(* ===== verification/Random.v ===== *)
(** * Random numbers

    The ChaCha20 block of [src/src/internal/cha_cha.cpp] and its clients:
    [arc4random_buf] ([src/src/bsd/stdlib.cpp]), [random_r] with its state
    ([src/src/glibc/stdlib.cpp], [src/src/posix/stdlib.cpp]); [rand] and [srand]
    ([src/src/ansi/stdlib.cpp]).  Words are 32-bit numbers, the state of a block is a
    list of sixteen of them. *)

From stdpp Require Import base list option.
From S2P Require Import Prelude.

#[local] Open Scope Z_scope.

(** ** ChaCha20 *)

Definition rotate_left (value num : Z) : Z := Z.lor (u32 (Z.shiftl value num)) (Z.shiftr value (32 - num)).

Definition chacha20_quarter_round (a b c d : Z) : Z * Z * Z * Z :=
  let a := u32 (a + b) in let d := Z.lxor d a in let d := rotate_left d 16 in
  let c := u32 (c + d) in let b := Z.lxor b c in let b := rotate_left b 12 in
  let a := u32 (a + b) in let d := Z.lxor d a in let d := rotate_left d 8 in
  let c := u32 (c + d) in let b := Z.lxor b c in let b := rotate_left b 7 in
  (a, b, c, d).

Definition state_init (key : list Z) (block_counter : Z) (nonce : list Z) : list Z :=
  [0x61707865; 0x3320646E; 0x79622D32; 0x6B206574] ++ take 8 key ++ [block_counter] ++ take 3 nonce.

Definition quarter_round (x y z w : nat) (s : list Z) : list Z :=
  let '(a, b, c, d) := chacha20_quarter_round (nth x s 0) (nth y s 0) (nth z s 0) (nth w s 0) in
  <[w := d]> (<[z := c]> (<[y := b]> (<[x := a]> s))).

Definition inner_block (s : list Z) : list Z :=
  let s := quarter_round 0 4 8 12 s in
  let s := quarter_round 1 5 9 13 s in
  let s := quarter_round 2 6 10 14 s in
  let s := quarter_round 3 7 11 15 s in
  let s := quarter_round 0 5 10 15 s in
  let s := quarter_round 1 6 11 12 s in
  let s := quarter_round 2 7 8 13 s in
  quarter_round 3 4 9 14 s.

Definition cha_cha20_block (key : list Z) (block_counter : Z) (nonce : list Z) : list Z :=
  let initial_state := state_init key block_counter nonce in
  let state := Nat.iter 10 inner_block initial_state in
  zip_with (fun a b => u32 (a + b)) state initial_state.

(** [Nonce::use]: the three words are one number. *)
Definition nonce_use (n : Z * Z * Z) : Z * Z * Z :=
  let '(n0, n1, n2) := n in
  let n0 := u32 (n0 + 1) in
  if n0 =? 0 then
    let n1 := u32 (n1 + 1) in
    if n1 =? 0 then (n0, n1, u32 (n2 + 1)) else (n0, n1, n2)
  else (n0, n1, n2).

Definition nonce_words (n : Z * Z * Z) : list Z := let '(n0, n1, n2) := n in [n0; n1; n2].

(** ** [arc4random_buf] *)

(** The bytes of a block, little endian. *)
Definition word_bytes (w : Z) : list Z := [w mod 256; w / 2 ^ 8 mod 256; w / 2 ^ 16 mod 256; w / 2 ^ 24].

Record arc4 := { KEY : list Z; NONCE : Z * Z * Z }.

(** [for (i = 0; i < num_bytes; i += 64)], [left] bytes from the end; [n] is a bound on the
    number of blocks.  The result is the bytes and the counters used. *)
Fixpoint fill (n : nat) (key : list Z) (nonce : Z * Z * Z) (counter left : Z) : list Z * list Z :=
  match n with
  | O => ([], [])
  | S n =>
    if 0 <? left then
      let state := cha_cha20_block key counter (nonce_words nonce) in
      let to_copy := Z.min left 64 in
      let '(bytes, used) := fill n key nonce (u32 (counter + 1)) (left - 64) in
      (take (Z.to_nat to_copy) (concat (map word_bytes state)) ++ bytes, counter :: used)
    else ([], [])
  end.

Definition blocks (num_bytes : Z) : nat := Z.to_nat ((num_bytes + 63) / 64).

(** [key] is what [sys_getrandom] stores: the flag [INITIALIZED] is never set, so the key
    is drawn again by every call.  The result is the bytes, the blocks of the key
    stream they are taken from, and the new state. *)
Definition arc4random_buf (key : list Z) (num_bytes : Z) (s : arc4) : list Z * list (Z * (Z * Z * Z)) * arc4 :=
  let '(bytes, used) := fill (blocks num_bytes) key (NONCE s) 0 num_bytes in
  (bytes, map (fun c => (c, NONCE s)) used, {| KEY := key; NONCE := nonce_use (NONCE s) |}).

Definition arc4random (key : list Z) (s : arc4) : Z * arc4 :=
  let '(bytes, _, s) := arc4random_buf key 4 s in
  (nth 0 bytes 0 + 2 ^ 8 * nth 1 bytes 0 + 2 ^ 16 * nth 2 bytes 0 + 2 ^ 24 * nth 3 bytes 0, s).

(** ** [random] and its relatives *)

Definition RAND_MAX : Z := 0x7FFFFFFF.
Definition EINVAL : Z := 22.

(** [struct random_data]: the state buffer as 32-bit words, [fptr] and [end_ptr] as the
    number of nonce words between them. *)
Record random_data := { rd_state : list Z; rd_nonce : Z }.

(** [state_buf] holds [state_len / 4] words; the result is [errno] or the new data. *)
Definition initstate_r (seed : Z) (state_buf : list Z) (state_len : Z) : Z + random_data :=
  if state_len <? 8 then inl EINVAL
  else
    let state_len := if umax 32 <? state_len then umax 32 else state_len in
    let separate_nonce_len := Z.min (state_len / 4 - 2) 3 in
    inr {| rd_state := [u32 seed; separate_nonce_len] ++ replicate (Z.to_nat separate_nonce_len) 0 ++
                       drop (2 + Z.to_nat separate_nonce_len) state_buf;
           rd_nonce := separate_nonce_len |}.

Definition setstate_r (state_buf : option (list Z)) : Z + random_data :=
  match state_buf with
  | None => inl EINVAL
  | Some s => inr {| rd_state := s; rd_nonce := u32 (nth 1 s 0) |}
  end.

Definition srandom_r (seed : Z) (buf : random_data) : random_data :=
  {| rd_state := <[0%nat := u32 seed]> (rd_state buf); rd_nonce := rd_nonce buf |}.

(** The nonce of a state that has [k] words for it. *)
Definition read_nonce (k : nat) (s : list Z) : Z * Z * Z :=
  let l := take k (drop 2 s) in (nth 0 l 0, nth 1 l 0, nth 2 l 0).

(** [None]: a nonce of more than three words, which the array of the code does not
    have. *)
Definition random_r (buf : random_data) : option (Z * random_data) :=
  let s := rd_state buf in
  let key := [nth 0 s 0; nth 1 s 0; 0; 0; 0; 0; 0; 0] in
  let k := Z.to_nat (rd_nonce buf) in
  if 3 <? rd_nonce buf then None
  else if negb (rd_nonce buf =? 0) then
    let nonce := read_nonce k s in
    let state := cha_cha20_block key 0 (nonce_words nonce) in
    Some (nth 0 state 0 mod RAND_MAX,
      {| rd_state := take 2 s ++ take k (nonce_words (nonce_use nonce)) ++ drop (2 + k) s; rd_nonce := rd_nonce buf |})
  else
    let nonce := (nth 0 s 0, nth 1 s 0, 0) in
    let state := cha_cha20_block key 0 (nonce_words nonce) in
    Some (nth 0 state 0 mod RAND_MAX,
      {| rd_state := <[0%nat := nth 0 (nonce_words (nonce_use nonce)) 0]> s; rd_nonce := rd_nonce buf |}).

(** [RANDOM_DATA] with [INITIALIZED]. *)
Definition RANDOM_STATE : list Z := replicate 8 0.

### Task prompt
Every line from the top of the material through the line containing "let n0 := u32 (n0 + 1) in" must be transcribed exactly, and no other line may appear.

### Response
(* ===== verification/Random.v ===== *)
(** * Random numbers

    The ChaCha20 block of [src/src/internal/cha_cha.cpp] and its clients:
    [arc4random_buf] ([src/src/bsd/stdlib.cpp]), [random_r] with its state
    ([src/src/glibc/stdlib.cpp], [src/src/posix/stdlib.cpp]); [rand] and [srand]
    ([src/src/ansi/stdlib.cpp]).  Words are 32-bit numbers, the state of a block is a
    list of sixteen of them. *)

From stdpp Require Import base list option.
From S2P Require Import Prelude.

#[local] Open Scope Z_scope.

(** ** ChaCha20 *)

Definition rotate_left (value num : Z) : Z := Z.lor (u32 (Z.shiftl value num)) (Z.shiftr value (32 - num)).

Definition chacha20_quarter_round (a b c d : Z) : Z * Z * Z * Z :=
  let a := u32 (a + b) in let d := Z.lxor d a in let d := rotate_left d 16 in
  let c := u32 (c + d) in let b := Z.lxor b c in let b := rotate_left b 12 in
  let a := u32 (a + b) in let d := Z.lxor d a in let d := rotate_left d 8 in
  let c := u32 (c + d) in let b := Z.lxor b c in let b := rotate_left b 7 in
  (a, b, c, d).

Definition state_init (key : list Z) (block_counter : Z) (nonce : list Z) : list Z :=
  [0x61707865; 0x3320646E; 0x79622D32; 0x6B206574] ++ take 8 key ++ [block_counter] ++ take 3 nonce.

Definition quarter_round (x y z w : nat) (s : list Z) : list Z :=
  let '(a, b, c, d) := chacha20_quarter_round (nth x s 0) (nth y s 0) (nth z s 0) (nth w s 0) in
  <[w := d]> (<[z := c]> (<[y := b]> (<[x := a]> s))).

Definition inner_block (s : list Z) : list Z :=
  let s := quarter_round 0 4 8 12 s in
  let s := quarter_round 1 5 9 13 s in
  let s := quarter_round 2 6 10 14 s in
  let s := quarter_round 3 7 11 15 s in
  let s := quarter_round 0 5 10 15 s in
  let s := quarter_round 1 6 11 12 s in
  let s := quarter_round 2 7 8 13 s in
  quarter_round 3 4 9 14 s.

Definition cha_cha20_block (key : list Z) (block_counter : Z) (nonce : list Z) : list Z :=
  let initial_state := state_init key block_counter nonce in
  let state := Nat.iter 10 inner_block initial_state in
  zip_with (fun a b => u32 (a + b)) state initial_state.

(** [Nonce::use]: the three words are one number. *)
Definition nonce_use (n : Z * Z * Z) : Z * Z * Z :=
  let '(n0, n1, n2) := n in
  let n0 := u32 (n0 + 1) in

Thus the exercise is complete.